Até agora, porém, os presságios mais sombrios para a Itália não se concretizaram: a economia está se segurando, Meloni é prisioneira de seus fantasmas do passado e de uma empresa governamental medíocre, mas não se pode dizer que haja um indício de fascismo , o apoio à Ucrânia é claro e o governo está tentando seguir os passos de Draghi na economia, mesmo que contemos cada vez menos nas principais decisões europeias. Professor Ferrarotti, qual é a sua opinião sobre o governo Meloni e sobre o estado atual da democracia italiana?

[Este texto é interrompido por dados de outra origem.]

Lemma stop_valid_cases path content pid w :
  fs w !! path = Some content ->
  PyText.py_int (PyText.strip content) = Some pid ->
  pid <> -1 ->
  exists c, stop_case_ok E (trace w ++ get_pid_calls path content)%list pid c /\
    run E (stop path) w =
      (stop_case_result c,
       World (stop_case_files path (fs w) c)
         (trace w ++ get_pid_calls path content ++ stop_case_calls path pid c)%list).
Proof.
  intros H Hp Hn. rewrite (stop_probe E path content pid w H Hp Hn). cbv zeta.
  destruct (kill_reply E _ pid 0) as [e|] eqn:Hk.
  - assert (e = ProcessLookupError \/ e <> ProcessLookupError) as [->|He]
      by (destruct e; (left; reflexivity) || (right; discriminate)).
    + exists Stale. split; [exact I|reflexivity].
    + exists (ProbeFailed e). split; [split; [exact He|exact Hk]|].
      destruct e; try reflexivity. congruence.
  - destruct (kill_loop_cases pid 10
                (World (fs w) (trace w ++ get_pid_calls path content ++ [Kill pid 0])%list))
      as (i & Hi & [[-> Hr]|(Hlt & e & He & Hr)]); rewrite Hr; cbn [fs trace].
    + exists GaveUp. split; [exact I|]. cbn [stop_case_result stop_case_files stop_case_calls].
      rewrite <- !app_assoc. reflexivity.
    + assert (e = ProcessLookupError \/ e <> ProcessLookupError) as [->|Hne]
        by (destruct e; (left; reflexivity) || (right; discriminate)).
      * exists (Terminated i). split; [exact Hlt|]. rewrite H.
        cbn [stop_case_result stop_case_files stop_case_calls terminated_calls tail].
        rewrite <- !app_assoc. reflexivity.
      * exists (LoopFailed i e). split.
        { split; [exact Hlt|]. split; [exact Hne|].
          cbn [fs trace] in He. rewrite <- !app_assoc in He.
          rewrite <- app_assoc. exact He. }
        cbn [stop_case_result stop_case_files stop_case_calls].
        rewrite <- !app_assoc.
        destruct e; try reflexivity. congruence.
Qed.

Lemma signals_app a b : signals (a ++ b) = (signals a ++ signals b)%list.
Proof. apply omap_app. Qed.

Lemma slept_app a b : slept (a ++ b) = slept a + slept b.
Proof.
  unfold slept. rewrite omap_app.
  induction (omap _ a) as [|x l IH]; simpl; [reflexivity|]. rewrite IH. lia.
Qed.

Lemma signals_kill_calls pid n :
  signals (kill_calls pid n) = replicate n (pid, SIGKILL).
Proof. induction n as [|n IH]; simpl; [reflexivity|]. f_equal. exact IH. Qed.

Lemma slept_kill_calls pid n : slept (kill_calls pid n) = 2 * Z.of_nat n.
Proof.
  induction n as [|n IH]; [reflexivity|].
  change (kill_calls pid (S n)) with ([Kill pid SIGKILL; Sleep 2] ++ kill_calls pid n)%list.
  rewrite slept_app, IH. change (slept [Kill pid SIGKILL; Sleep 2]) with 2. lia.
Qed.

End Stopping.



Lemma stop_case_signals E t0 path pid c :
  stop_case_ok E t0 pid c ->
  exists k, (k <= 10)%nat /\
    signals (stop_case_calls path pid c) = (pid, 0) :: replicate k (pid, SIGKILL) /\
    0 <= slept (stop_case_calls path pid c) <= 2 * Z.of_nat k.
Proof.
  intros Hok. destruct c as [|e| |i|i e]; cbn [stop_case_calls].
  - exists O. split; [lia|]. split; [reflexivity|]. cbn. lia.
  - exists O. split; [lia|]. split; [reflexivity|]. cbn. lia.
  - exists 10%nat. split; [lia|].
    change (Kill pid 0 :: kill_calls pid 10 ++ gave_up_calls pid)%list
      with ([Kill pid 0] ++ kill_calls pid 10 ++ gave_up_calls pid)%list.
    rewrite !signals_app, !slept_app, signals_kill_calls, slept_kill_calls.
    split; [reflexivity|]. cbn. lia.
  - simpl in Hok. exists (S i). split; [lia|].
    change (Kill pid 0 :: kill_calls pid i ++ terminated_calls path pid)%list
      with ([Kill pid 0] ++ kill_calls pid i ++ terminated_calls path pid)%list.
    rewrite !signals_app, !slept_app, signals_kill_calls, slept_kill_calls.
    split; [rewrite replicate_S_end; reflexivity|].
    change (slept [Kill pid 0]) with 0. change (slept (terminated_calls path pid)) with 0.
    lia.
  - destruct Hok as [Hi _]. exists (S i). split; [lia|].
    change (Kill pid 0 :: kill_calls pid i ++ [Kill pid SIGKILL])%list
      with ([Kill pid 0] ++ kill_calls pid i ++ [Kill pid SIGKILL])%list.
    rewrite !signals_app, !slept_app, signals_kill_calls, slept_kill_calls.
    split; [rewrite replicate_S_end; reflexivity|].
    change (slept [Kill pid 0]) with 0. change (slept [Kill pid SIGKILL]) with 0.
    lia.
Qed.

Lemma stop_missing E path w :
  fs w !! path = None ->
  run E (stop path) w =
    (Returned 1,
     World (fs w) (trace w ++ [ReadText path; Logging ERROR not_found_msg])%list).
Proof.
  intros H. unfold stop. rewrite run_bind, (get_pid_missing E path w H). reflexivity.
Qed.

Lemma stop_invalid E path content w :
  fs w !! path = Some content ->
  PyText.py_int (PyText.strip content) = None ->
  run E (stop path) w =
    (Returned 1,
     World (fs w)
       (trace w ++ get_pid_calls path content ++ [Logging ERROR invalid_msg])%list).
Proof.
  intros H Hp. unfold stop. rewrite run_bind, (get_pid_invalid E path content w H Hp).
  reflexivity.
Qed.

Lemma stop_minus_one E path content w :
  fs w !! path = Some content ->
  PyText.py_int (PyText.strip content) = Some (-1) ->
  run E (stop path) w =
    (Returned 1, World (fs w) (trace w ++ get_pid_calls path content)%list).
Proof.
  intros H Hp. unfold stop. rewrite run_bind, (get_pid_valid E path content (-1) w H Hp).
  reflexivity.
Qed.

(** X2.  Whatever the surroundings answer, [stop] sleeps at most 20 seconds
    and sends at most 11 signals; each signal goes to the pid that the PID
    file holds and is the probe (signal 0) or SIGKILL. *)
Theorem stop_signal_discipline E path w :
  exists calls,
    trace (run E (stop path) w).2 = (trace w ++ calls)%list /\
    0 <= slept calls <= 20 /\
    (length (signals calls) <= 11)%nat /\
    forall pid sig, (pid, sig) ∈ signals calls ->
      (exists content, fs w !! path = Some content /\
                       PyText.py_int (PyText.strip content) = Some pid) /\
      (sig = 0 \/ sig = SIGKILL).
Proof.
  destruct (fs w !! path) as [content|] eqn:H.
  - destruct (PyText.py_int (PyText.strip content)) as [pid|] eqn:Hp.
    + destruct (decide (pid = -1)) as [->|Hn].
      * rewrite (stop_minus_one E path content w H Hp). eexists. split; [reflexivity|].
        cbn. split; [lia|]. split; [lia|]. intros ? ? Hin. inversion Hin.
      * destruct (stop_valid_cases E path content pid w H Hp Hn) as (c & Hok & ->).
        destruct (stop_case_signals _ _ path pid c Hok) as (k & Hk & Hsig & Hsl).
        eexists. split; [reflexivity|].
        rewrite signals_app, slept_app, Hsig.
        change (signals (get_pid_calls path content)) with (@nil (Z * Z)).
        change (slept (get_pid_calls path content)) with 0.
        cbn [app length]. rewrite length_replicate.
        split; [lia|]. split; [lia|].
        intros p sig [Heq|Hin%elem_of_replicate_inv]%elem_of_cons;
          simplify_eq; split; eauto.
    + rewrite (stop_invalid E path content w H Hp). eexists. split; [reflexivity|].
      cbn. split; [lia|]. split; [lia|]. intros ? ? Hin. inversion Hin.
  - rewrite (stop_missing E path w H). eexists. split; [reflexivity|].
    cbn. split; [lia|]. split; [lia|]. intros ? ? Hin. inversion Hin.
Qed.

(** X3.  In the termination loop of [stop], an exception other than
    ProcessLookupError raised by the SIGKILL of round [i] (for example a
    PermissionError) leaves [stop] at once: nothing is logged, the PID file
    is not removed, and no further signal is sent. *)
Theorem stop_loop_error_propagates E path content pid w i e :
  fs w !! path = Some content ->
  PyText.py_int (PyText.strip content) = Some pid ->
  pid <> -1 ->
  let t1 := (trace w ++ get_pid_calls path content ++ [Kill pid 0])%list in
  kill_reply E (trace w ++ get_pid_calls path content)%list pid 0 = None ->
  (i < 10)%nat ->
  (forall j, (j < i)%nat ->
     kill_reply E (t1 ++ kill_calls pid j)%list pid SIGKILL = None) ->
  kill_reply E (t1 ++ kill_calls pid i)%list pid SIGKILL = Some e ->
  e <> ProcessLookupError ->
  run E (stop path) w =
    (Raised e, World (fs w) (t1 ++ kill_calls pid i ++ [Kill pid SIGKILL])%list).
Proof.
  intros H Hp Hn t1 Hk Hi Hd He Hne.
  rewrite (stop_probe E path content pid w H Hp Hn). cbv zeta. rewrite Hk.
  fold t1.
  rewrite (kill_loop_refused E pid 10 i e (World (fs w) t1) Hi Hd He).
  destruct e; try reflexivity. congruence.
Qed.

Lemma stop_loop_error_propagates_witness :
  run (scripted [None; None; Some PermissionError]) (stop demo_path) (demo_world "77") =
    (Raised PermissionError,
     World {[ demo_path := "77" ]}
       (get_pid_calls demo_path "77" ++
        [Kill 77 0; Kill 77 SIGKILL; Sleep 2; Kill 77 SIGKILL])%list).
Proof.
  rewrite (stop_loop_error_propagates (scripted [None; None; Some PermissionError])
             demo_path "77" 77 (demo_world "77") 1 PermissionError).
  - vm_compute. reflexivity.
  - vm_compute. reflexivity.
  - vm_compute. reflexivity.
  - lia.
  - vm_compute. reflexivity.
  - lia.
  - intros [|j] Hj; [vm_compute; reflexivity|lia].
  - vm_compute. reflexivity.
  - discriminate.
Defined.

(** X4.  Once [stop] has returned 0 the PID file is gone, and a second
    [stop] returns 1 after logging that the process is not running; it
    changes nothing and sends no signal. *)
Theorem stop_after_successful_stop E path w w' :
  run E (stop path) w = (Returned 0, w') ->
  fs w' !! path = None /\
  run E (stop path) w' =
    (Returned 1,
     World (fs w') (trace w' ++ [ReadText path; Logging ERROR not_found_msg])%list).
Proof.
  intros Hr.
  assert (fs w' !! path = None) as Hgone.
  { destruct (fs w !! path) as [content|] eqn:H.
    - destruct (PyText.py_int (PyText.strip content)) as [pid|] eqn:Hp.
      + destruct (decide (pid = -1)) as [->|Hn].
        * rewrite (stop_minus_one E path content w H Hp) in Hr. discriminate.
        * destruct (stop_valid_cases E path content pid w H Hp Hn) as (c & Hok & Hc).
          rewrite Hc in Hr. destruct c; simpl in Hr; simplify_eq;
            cbn [fs]; apply lookup_delete_eq.
      + rewrite (stop_invalid E path content w H Hp) in Hr. discriminate.
    - rewrite (stop_missing E path w H) in Hr. discriminate. }
  split; [exact Hgone|]. apply stop_missing, Hgone.
Qed.

Lemma stop_after_successful_stop_witness :
  let w' := (run (scripted [Some ProcessLookupError]) (stop demo_path) (demo_world "4242")).2 in
  fs w' !! demo_path = None /\
  (run (scripted [Some ProcessLookupError]) (stop demo_path) w').1 = Returned 1.
Proof.
  pose proof (stop_after_successful_stop (scripted [Some ProcessLookupError]) demo_path
                (demo_world "4242")
                (run (scripted [Some ProcessLookupError]) (stop demo_path)
                   (demo_world "4242")).2
                ltac:(vm_compute; reflexivity)) as [H1 H2].
  split; [exact H1|]. cbv zeta. rewrite H2. reflexivity.
Defined.

(** ** Whitespace in the PID file *)

Section Whitespace.
Variable sp : ascii -> bool.

Lemma strip_by_app s ws :
  all_sp sp ws = true ->
  PyText.strip_by sp (s ++ ws) = PyText.strip_by sp s.
Proof.
  intros Hws. unfold PyText.strip_by. induction s as [|ch s IH].
  - change (EmptyString ++ ws) with ws. rewrite (lstrip_by_all_sp sp ws Hws). reflexivity.
  - change (String ch s ++ ws) with (String ch (s ++ ws)). simpl.
    destruct (sp ch); [exact IH|].
    change (String ch (s ++ ws)) with (String ch s ++ ws).
    apply rstrip_by_app, Hws.
Qed.

Lemma strip_by_padded_any ws1 s ws2 :
  all_sp sp ws1 = true -> all_sp sp ws2 = true ->
  PyText.strip_by sp (ws1 ++ s ++ ws2) = PyText.strip_by sp s.
Proof.
  intros H1 H2. rewrite <- (strip_by_app s ws2 H2).
  unfold PyText.strip_by. rewrite (lstrip_by_app sp ws1 _ H1). reflexivity.
Qed.
End Whitespace.

Lemma get_pid_answer E path content w :
  fs w !! path = Some content ->
  (run E (get_pid path) w).1 =
    Returned (default (-1) (PyText.py_int (PyText.strip content))).
Proof.
  intros H. destruct (PyText.py_int (PyText.strip content)) as [pid|] eqn:Hp.
  - rewrite (get_pid_valid E path content pid w H Hp). reflexivity.
  - rewrite (get_pid_invalid E path content w H Hp). reflexivity.
Qed.

(** X5.  Whitespace around the content of the PID file does not change
    what [get_pid] answers, whatever the content is. *)
Theorem get_pid_ignores_surrounding_whitespace E path content ws1 ws2 w1 w2 :
  blank ws1 = true -> blank ws2 = true ->
  fs w1 !! path = Some content ->
  fs w2 !! path = Some (ws1 ++ content ++ ws2) ->
  (run E (get_pid path) w2).1 = (run E (get_pid path) w1).1.
Proof.
  intros H1 H2 Hf1 Hf2.
  rewrite (get_pid_answer E path _ w1 Hf1), (get_pid_answer E path _ w2 Hf2).
  unfold PyText.strip. rewrite (strip_by_padded_any _ ws1 content ws2 H1 H2). reflexivity.
Qed.

Lemma get_pid_ignores_surrounding_whitespace_witness :
  (run (scripted []) (get_pid demo_path) (demo_world (" " ++ "+1_0" ++ newline))).1 =
  (run (scripted []) (get_pid demo_path) (demo_world "+1_0")).1.
Proof.
  apply (get_pid_ignores_surrounding_whitespace (scripted []) demo_path "+1_0" " " newline);
    vm_compute; reflexivity.
Defined.

Lemma start_alone E path w :
  fs w !! path = None ->
  run E (start path) w =
    match run E (fork path) (World (fs w) (trace w ++ start_calls path)%list) with
    | (Raised e, w1) => (Raised e, w1)
    | (Returned _, w1) =>
        let t2 := (trace w1 ++ payload_calls)%list in
        match app_effect E (fs w1) with
        | (Some e, m') => (Raised e, World m' t2)
        | (None, m') =>
            match m' !! path with
            | Some _ => (Returned 0, World (delete path m') (t2 ++ cleanup_calls path)%list)
            | None => (Raised FileNotFoundError, World m' (t2 ++ cleanup_calls path)%list)
            end
        end
    end.
Proof.
  intros H. unfold start.
  remember (fork path) as fk.
  cbn. rewrite H. cbn. rewrite <- !app_assoc. cbn [app]. fold (start_calls path).
  rewrite run_bind.
  destruct (run E fk _) as [[v|e] w1]; [|reflexivity].
  cbn. destruct (app_effect E (fs w1)) as [[e|] m']; cbn.
  - rewrite <- !app_assoc. reflexivity.
  - destruct (m' !! path); cbn; rewrite <- !app_assoc; reflexivity.
Qed.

“É um governo que flutua e ainda não entendeu totalmente que governar não é simples propaganda e movimento de boca-a-boca, mas ação para resolver os problemas do país. Até agora tem se mostrado um poder inerte e um fim em si mesmo que abre mão de decidir para durar. Ele testemunha a futilidade das classes dominantes atuais”.

Você não acha que a regressão italiana é cultural antes de ser política? A soberania alimentar e a recusa da carne sintética como barreira contra as novas plataformas de inteligência artificial não revelam um país terrivelmente provinciano e com muita saudade da Itália?

“Infelizmente, como já disse, nosso país nunca se conformou plenamente com seu passado e vive de ilusões nostálgicas, pensando que projetando o passado no futuro se chega ao Paraíso. Mas é apenas uma fuga da realidade."

E na esquerda italiana estendemos um véu lamentável?

“A partir de 1921, a esquerda foi dominada pela misteriosa vocação de autodestruição, que muitas vezes se junta ao vírus do maximalismo e do pensamento positivo. Se ela não se libertar desses males dificilmente se oporá à direita e vencerá um projeto político novamente baseado na justiça e na liberdade. Mas a esperança morre por último"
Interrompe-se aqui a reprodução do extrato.